Ongoing political unrest in Thailand took a new turn Thursday after an anti-government army general aiding the country’s Red Shirt protesters was shot in the head as he spoke with foreign reporters in Bangkok.
Khattiya Sawatdiphol is accused of leading a militia force among the protesters — but he’s also alienated many of the Red Shirts with his militant approach. After the incident, Khattiya was rushed to the hospital. As of late Thursday, he was reported to be alive but in intensive care with severe wounds. The identity and affiliation of the shooter was not yet known, and no group had claimed responsibility for the attack.
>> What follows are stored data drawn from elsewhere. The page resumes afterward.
Lemma add_ru a b : ok a -> ok b -> val a + val b < 2 ^ (900 + K) -> ok (SFadd 53 1024 a b) /\ RU (val a + val b) (val (SFadd 53 1024 a b)).
Proof.
  intros Ha Hb Hs. pose proof (ok_val_nonneg a Ha) as Va. pose proof (ok_val_nonneg b Hb) as Vb.
  destruct a as [sa|sa| |[] ma ea]; try done; destruct b as [sb|sb| |[] mb eb]; try done; cbn [SFadd].
  - cbn in *. destruct sa, sb; split; try done; by apply RU_refl.
  - change (val (S754_zero sa)) with 0 in *. split; [done|]. by apply RU_refl.
  - change (val (S754_zero sb)) with 0 in *. rewrite Z.add_0_r. split; [done|]. by apply RU_refl.
  - apply ok_finite in Ha as (Ea & _), Hb as (Eb & _). cbn [cond_Zopp].
    pose proof (align ma ea (Z.min ea eb) ltac:(lia)) as Aa. pose proof (align mb eb (Z.min ea eb) ltac:(lia)) as Ab.
    destruct (shl_align ma ea _) as [xa ya], (shl_align mb eb _) as [xb yb]. destruct Aa as (-> & Sa & _), Ab as (-> & Sb & _). cbn [fst].
    replace (Z.min ea (Z.min ea eb)) with (Z.min ea eb) in Sa by lia. replace (Z.min eb (Z.min ea eb)) with (Z.min ea eb) in Sb by lia.
    cbn [val] in *. assert (Es : scaled (Zpos ma) ea + scaled (Zpos mb) eb = scaled (Zpos (xa + xb)) (Z.min ea eb)) by (rewrite <- Sa, <- Sb; unfold scaled; rewrite Pos2Z.inj_add; ring).
    rewrite Es in *. change (Zpos xa + Zpos xb) with (Zpos (xa + xb)). cbn [binary_normalize].
    destruct (round_pos (xa + xb) (Z.min ea eb)) as (H1 & H2 & _); [lia|apply small_digits; [lia|done]|]. done.
Qed.

Lemma sub_ru a b : ok a -> ok b -> val b <= val a -> val a < 2 ^ (900 + K) -> ok (SFsub 53 1024 a b) /\ RU (val a - val b) (val (SFsub 53 1024 a b)).
Proof.
  intros Ha Hb Hab Hs. pose proof (ok_val_nonneg a Ha) as Va. pose proof (ok_val_nonneg b Hb) as Vb.
  destruct a as [sa|sa| |[] ma ea]; try done; destruct b as [sb|sb| |[] mb eb]; try done; cbn [SFsub].
  - cbn in *. destruct sa, sb; split; try done; by apply RU_refl.
  - exfalso. apply ok_finite in Hb as (Eb & _). cbn [val] in *. unfold scaled in *. pose proof (pow2_pos (eb + K) ltac:(unfold K; lia)). nia.
  - change (val (S754_zero sb)) with 0 in *. rewrite Z.sub_0_r. split; [done|]. by apply RU_refl.
  - apply ok_finite in Ha as (Ea & _), Hb as (Eb & _). cbn [cond_Zopp].
    pose proof (align ma ea (Z.min ea eb) ltac:(lia)) as Aa. pose proof (align mb eb (Z.min ea eb) ltac:(lia)) as Ab.
    destruct (shl_align ma ea _) as [xa ya], (shl_align mb eb _) as [xb yb]. destruct Aa as (-> & Sa & _), Ab as (-> & Sb & _). cbn [fst].
    replace (Z.min ea (Z.min ea eb)) with (Z.min ea eb) in Sa by lia. replace (Z.min eb (Z.min ea eb)) with (Z.min ea eb) in Sb by lia.
    cbn [val] in *. assert (Es : scaled (Zpos ma) ea - scaled (Zpos mb) eb = scaled (Zpos xa - Zpos xb) (Z.min ea eb)) by (rewrite <- Sa, <- Sb; unfold scaled; ring).
    pose proof (pow2_pos (Z.min ea eb + K) ltac:(unfold K; lia)) as Hp. rewrite Es.
    assert (Hx : 0 <= Zpos xa - Zpos xb) by (unfold scaled in *; nia). destruct (Zpos xa - Zpos xb) as [|p|p] eqn:Ep; [|cbn [binary_normalize]|lia].
    + cbn. split; [done|]. apply RU_refl. done.
    + destruct (round_pos p (Z.min ea eb)) as (H1 & H2 & _); [lia|apply small_digits; lia|]. done.
Qed.
Lemma refill_val d r : 0 <= d < 2 ^ 63 -> rate_ok r -> let p := mul (as_secs_f64 d) r in
  ok p /\ 0 <= val p <= 2 ^ 150 * UNIT /\ val p * (Q52 * Q52 * Q52) * NANOS <= d * val r * ((Q52 + 1) * (Q52 + 1) * (Q52 + 1)) + NANOS * UNIT.
Proof.
  intros Hd [Hr Hr2]. destruct (elapsed_val d Hd) as [E1 E2]. pose proof (ok_val_nonneg _ E1) as E0. pose proof (ok_val_nonneg _ Hr) as Hr0.
  pose proof unit_pos as HU. pose proof tiny_small as [HT HT2]. set (B := val (as_secs_f64 d)) in *.
  assert (HB : B <= 2 ^ 66 * UNIT).
  { pose proof (Z.mul_le_mono_nonneg_r d (2 ^ 63) UNIT ltac:(lia) ltac:(lia)). unfold Q52, NANOS in E2. lia. }
  assert (HBR : B * val r <= 2 ^ 66 * UNIT * (2 ^ 40 * UNIT)) by (apply Z.mul_le_mono_nonneg; lia).
  assert (Hs : B * val r < 2 ^ (900 + K) * UNIT).
  { apply Z.le_lt_trans with (2 ^ 200 * UNIT * UNIT); [assert (0 <= UNIT * UNIT) by (apply Z.mul_nonneg_nonneg; lia); lia|].
    apply Z.mul_lt_mono_pos_r; [done|]. apply below_overflow. lia. }
  destruct (mul_ru _ _ E1 Hr Hs) as (M1 & x & X0 & X1 & X2 & X3). fold B in X1. fold (mul (as_secs_f64 d) r) in M1, X2, X3. split; [done|].
  assert (Hx : x <= 2 ^ 106 * UNIT) by (apply (Z.mul_le_mono_pos_r _ _ UNIT); [done|]; lia). split; [split; [done|]; lia|].
  apply (refill_chain Q52 UNIT TINY NANOS d (val r) x B); try assumption; unfold Q52, NANOS; lia.
Qed.

(** A bucket with what it may hold. *)
Record bucket_ok (b : TokenBucket) : Prop := {
  bk_cap : 0 <= capacity b < 2 ^ 32;
  bk_rate : rate_ok (rate_per_sec b);
  bk_tokens : ok (tokens b);
  bk_full : val (tokens b) <= capacity b * UNIT;
  bk_last : 0 <= last b
}.

Lemma bucket_new_ok r c now : 0 <= c < 2 ^ 32 -> rate_ok r -> 0 <= now -> bucket_ok (bucket_new r c now) /\ val (tokens (bucket_new r c now)) = c * UNIT.
Proof.
  intros Hc Hr Hn. destruct (of_int_exact c) as [H1 H2]; [lia|]. fold (of_int c) in H1, H2. split; [|done]. split; cbn; try done. rewrite H2. lia.
Qed.

Definition granted (g : bool) : Z := if g then 1 else 0.

(** One call, in exact numbers: what is there after it and what was granted, against what
    was there before, what came in, and the roundings. *)
Lemma step_done C P t a f DR : 0 <= C * UNIT <= 2 ^ 32 * UNIT -> 0 <= t -> t <= C * UNIT -> 0 <= P ->
  P * (Q52 * Q52 * Q52) * NANOS <= DR * ((Q52 + 1) * (Q52 + 1) * (Q52 + 1)) + NANOS * UNIT ->
  a * 2 ^ 52 <= (t + P) * (2 ^ 52 + 1) + TINY -> f <= a -> f <= C * UNIT ->
  let bound := t * (Q52 * Q52 * Q52 * Q52) * NANOS + DR * ((Q52 + 1) * (Q52 + 1) * (Q52 + 1) * (Q52 + 1)) + 3 * (C + 1) * UNIT * (Q52 * Q52 * Q52) * NANOS in
  (0 * UNIT + f) * (Q52 * Q52 * Q52 * Q52) * NANOS <= bound /\
  (forall r, UNIT <= f -> r * 2 ^ 52 <= (f - UNIT) * (2 ^ 52 + 1) + TINY -> (1 * UNIT + r) * (Q52 * Q52 * Q52 * Q52) * NANOS <= bound).
Proof.
  intros HC Ht Hf HP H1 H2 Hfa HfC bound. pose proof unit_pos as HU. pose proof tiny_small as [HT HT2].
  assert (Hgen : forall y, y * 2 ^ 52 <= a * 2 ^ 52 + C * UNIT + TINY -> y * (Q52 * Q52 * Q52 * Q52) * NANOS <= bound).
  { intros y Hy. unfold bound. unfold Q52, NANOS in *. lia. }
  split.
  - apply Hgen. lia.
  - intros r Hr H3. apply Hgen. lia.
Qed.

Lemma take_step b now : bucket_ok b -> last b <= now < 2 ^ 63 -> let '(g, b') := take_token now b in
  bucket_ok b' /\ capacity b' = capacity b /\ rate_per_sec b' = rate_per_sec b /\ last b' = now /\
  (granted g * UNIT + val (tokens b')) * Q52 <= capacity b * UNIT * Q52 + (capacity b + 1) * UNIT /\
  (granted g * UNIT + val (tokens b')) * (Q52 * Q52 * Q52 * Q52) * NANOS <=
    val (tokens b) * (Q52 * Q52 * Q52 * Q52) * NANOS
    + (now - last b) * val (rate_per_sec b) * ((Q52 + 1) * (Q52 + 1) * (Q52 + 1) * (Q52 + 1))
    + 3 * (capacity b + 1) * UNIT * (Q52 * Q52 * Q52) * NANOS.
Proof.
  intros [Hc Hr Ht Hf Hl] Hn. unfold take_token, duration_since. rewrite Z.max_r by lia. pose proof unit_pos as HU. pose proof tiny_small as [HT HT2].
  destruct (refill_val (now - last b) (rate_per_sec b)) as (P1 & [P0 P2] & P3); [lia|done|]. set (p := mul _ _) in *.
  set (C := capacity b) in *. assert (HC : 0 <= C * UNIT <= 2 ^ 32 * UNIT) by (split; [apply Z.mul_nonneg_nonneg; lia|apply Z.mul_le_mono_nonneg_r; lia]).
  pose proof (ok_val_nonneg _ Ht) as Ht0.
  destruct (add_ru _ _ Ht P1) as (A1 & A2 & A3); [apply below_overflow; lia|]. fold (add (tokens b) p) in A1, A2, A3.
  destruct (of_int_exact C) as [C1 C2]; [lia|]. fold (of_int C) in C1, C2. destruct (fmin_val _ _ A1 C1) as (F1 & F2 & F3). rewrite C2 in F3. set (t := fmin _ _) in *.
  destruct (step_done C (val p) (val (tokens b)) (val (add (tokens b) p)) (val t) ((now - last b) * val (rate_per_sec b)) HC Ht0 Hf P0 P3 A3 F2 F3) as [G0 G1].
  rewrite geb_one by done. case_bool_decide as Hg.
  - destruct one_val as [O1 O2]. destruct (sub_ru t (of_int 1) F1 O1) as (S1 & S2 & S3); [by rewrite O2|apply below_overflow; lia|]. rewrite O2 in S3. fold (sub t (of_int 1)) in *.
    split; [|do 3 (split; [done|]); split; [cbn [granted tokens]; fold C; unfold Q52 in *; lia|by apply G1]]. split; cbn [capacity rate_per_sec tokens last]; [exact Hc|exact Hr|exact S1| |lia]. fold C. unfold Q52 in *. lia.
  - split; [|do 3 (split; [done|]); split; [cbn [granted tokens]; fold C; unfold Q52 in *; lia|cbn [granted tokens]; by apply G0]]. split; cbn [capacity rate_per_sec tokens last]; [exact Hc|exact Hr|exact F1|exact F3|lia].
Qed.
New York Times reporter Thomas Fuller was standing a few feet from the general when he was shot. He described the scene in a phone interview with Hari Sreenivasan.
“I don’t think anything went through my mind except for just the idea that this bullet probably passed over my head and hit him in the forehead,” Fuller said. “We were facing each other.”
Hear more of their discussion:
Asked who’s possibly behind the assassination attempt, “I couldn’t even guess,” Fuller said. “This is a society that has become deeply fractured: the institutions are divided, the military appears divided, the police is often very sympathetic with the protesters. The population itself is geographically divided. I can think of a lot of motives. I can think of a lot of different groups but Thailand has entered this very shadowy phase in its political turmoil and we just don’t know who is doing what.”
The Associated Press reported Thursday afternoon that a 25-year-old man died of a gunshot in the resulting violence between troops and anti-government protesters in central Bangkok.
The shootings occurred as the government was beginning a crackdown on the one- square-mile downtown area taken over and held by Red Shirt protesters. The government announced earlier on Thursday that armored personnel carriers would be used to close of the area.
General Khattiya’s last words before the shooting were, “the military cannot get in here,” according to Fuller.
GlobalPost reporter Patrick Winn told the NewsHour in a telephone interview from Bangkok the military is cutting off power to the area, and trying to cut off food and water supplies to the protesters.
“It was publicly announced that they were going to put the squeeze on the protesters and that if they wanted to avoid confrontation they should leave,” Winn said. “Protesters are using generators to keep the rallies and speeches going.”
Khattiya is a controversial figure among the protesters, who are demanding new elections and resignation by the prime minister.
“He is the face of extremism in the protests,” said Winn, “the whole time the protesters have been trying to sound non militant so they began distancing themselves from him.”
On Wednesday, the prime minister had called off a proposed Nov. 14 election under his “national reconciliation” in negotiations with the red-shirted protesters after they raised new demands, including fresh charges against him.